Cordeddu in sciopero della fame, la Regione promette: “Acceleriamo sui vaccini ai pazienti fragili”

Sciopero della fame e esposto in Procura, così l’ex sindacalista sardo sta portando avanti la sua battaglia per essere vaccinato. E, dopo giorni di proteste, arriva la rassicurazione: “La carenza di Pfizer e Moderna non ha permesso di andare più veloci, adesso acceleriamo e possiamo vaccinare anche i pazienti ad elevata fragilità”

Eccola, la buona notizia dopo la tempesta. La Regione accelera sulle vaccinazioni agli over 80 e, anche, ai pazienti fragili e ad elevata fragilità. Ci sono state tante proteste, la più clamorosa è lo sciopero della fame iniziato, già da giorni, da Ignazio Cordeddu, ex sindacalista sardo di Selargius. Che, in anteprima a Radio Casteddu e Casteddu Online, aveva raccontato la sua battaglia: “Sono giorni che non mangio e si iniziano a sentire. Da parte delle istituzioni, nel frattempo, nessuna risposta: mi hanno risposto degli amici politici che stanno presentando anche interrogazioni, ma per quanto riguarda gli amministratori dell’Ats e i politici della giunta non si è sentito nessuno. La piattaforma non mi fa registrare, ho esenzione totale e mille patologie: la cosa tragica è perché non stanno chiamando persone che sono in una situazione drammatica: sono fragili e sono costrette, per non morire, poiché se vengono contagiate muoiono, a rinunciare al lavoro. Io lo sto facendo per me ma soprattutto per le persone che non hanno la possibilità di contattare giornalisti, testate e media in generale, per far capire la situazione drammatica che c’è in Sardegna e l’incoscienza della nostra classe politica, degli amministratori. Ho dato mandato al mio avvocato di  fare un esposto in procura:  se ci lascio le penne, sicuramente, i magistrati  andranno a cercarli”.

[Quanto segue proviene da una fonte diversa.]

Definition teardownRCGateSources (w : gateWorld) (td : teardown) (gate : RCGate) (summary : string)
  (keep : Worker -> bool) (next : RCGateStatus) (now : time) : gateWorld * option evalError :=
  if negb (forallb (fun source => teardownOk (td_outcome td source keep)) (Sources gate)) then (w, Some errTeardown)
  else
    let closing := match next with RCGateCompleted | RCGateAborted => true | _ => false end in
    let completedAt := if closing then Some now else None in
    let results := if closing then encodeResults jsonCodec (buildRCGateResults (td_db td) gate now) else "" in
    let w := w <| gw_gates := UpdateRCGateStatus (gw_gates w) (g_ID gate) next completedAt results |> in
    (RecordEvent w "" ("rc_gate_" +:+ RCGateStatus_string next) summary ("gate_id=" +:+ pretty (g_ID gate)), None).

(** The readiness loop over the two sources: the table, the latest ready
    time and whether both sides are ready. *)
Definition readyStep (db : soakDB) (gate : RCGate) (now : time)
  (st : result gateError (gateTable * option time * bool)) (source : string)
  : result gateError (gateTable * option time * bool) :=
  let* (t, latest, paired) := st in
  let* (t', readyAt) :=
    (match ReadyAtFor gate source with
     | Some at_ => Ok (t, Some at_)
     | None =>
         if rcGateSideReady db gate source
         then let! t' := MarkRCGateSideReady t (g_ID gate) source now in Ok (t', Some now)
         else Ok (t, None)
     end) in
  Ok (match readyAt with
      | None => (t', latest, false)
      | Some r =>
          (t', match latest with
               | None => Some r
               | Some l => if After r l then Some r else latest
               end, paired)
      end).

Definition readySides (db : soakDB) (gate : RCGate) (now : time) (t : gateTable)
  : result gateError (gateTable * option time * bool) :=
  fold_left (readyStep db gate now) (Sources gate) (Ok (t, None, true)).

Definition destroyAll (_ : Worker) : bool := false.
Definition keepStress (worker : Worker) : bool := w_ProfileName worker =s gateStressProfile.

Definition gateSummary (gate : RCGate) (tail : string) : string :=
  "RC gate " +:+ g_CandidateSource gate +:+ " vs " +:+ g_BaselineSource gate +:+ tail.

E dall’assessorato regionale della Sanità, contattati da Casteddu Online, fanno sapere di essere già in azione per risolvere, si spera in tempi rapidi, il problema: “Man mano che arriveranno dosi di Pfizer e Moderna acceleriamo sui vaccini che restano la priorità insieme al completamento delle vaccinazioni degli over 80. Purtroppo la carenza di Pfizer e Moderna non ha permesso di andare più veloci sulla vaccinazione dei fragili, ma la campagna sta andando comunque avanti secondo le modalità stabilite”. Cioè con “la chiamata diretta da Ats e dai centri che hanno in cura queste persone”.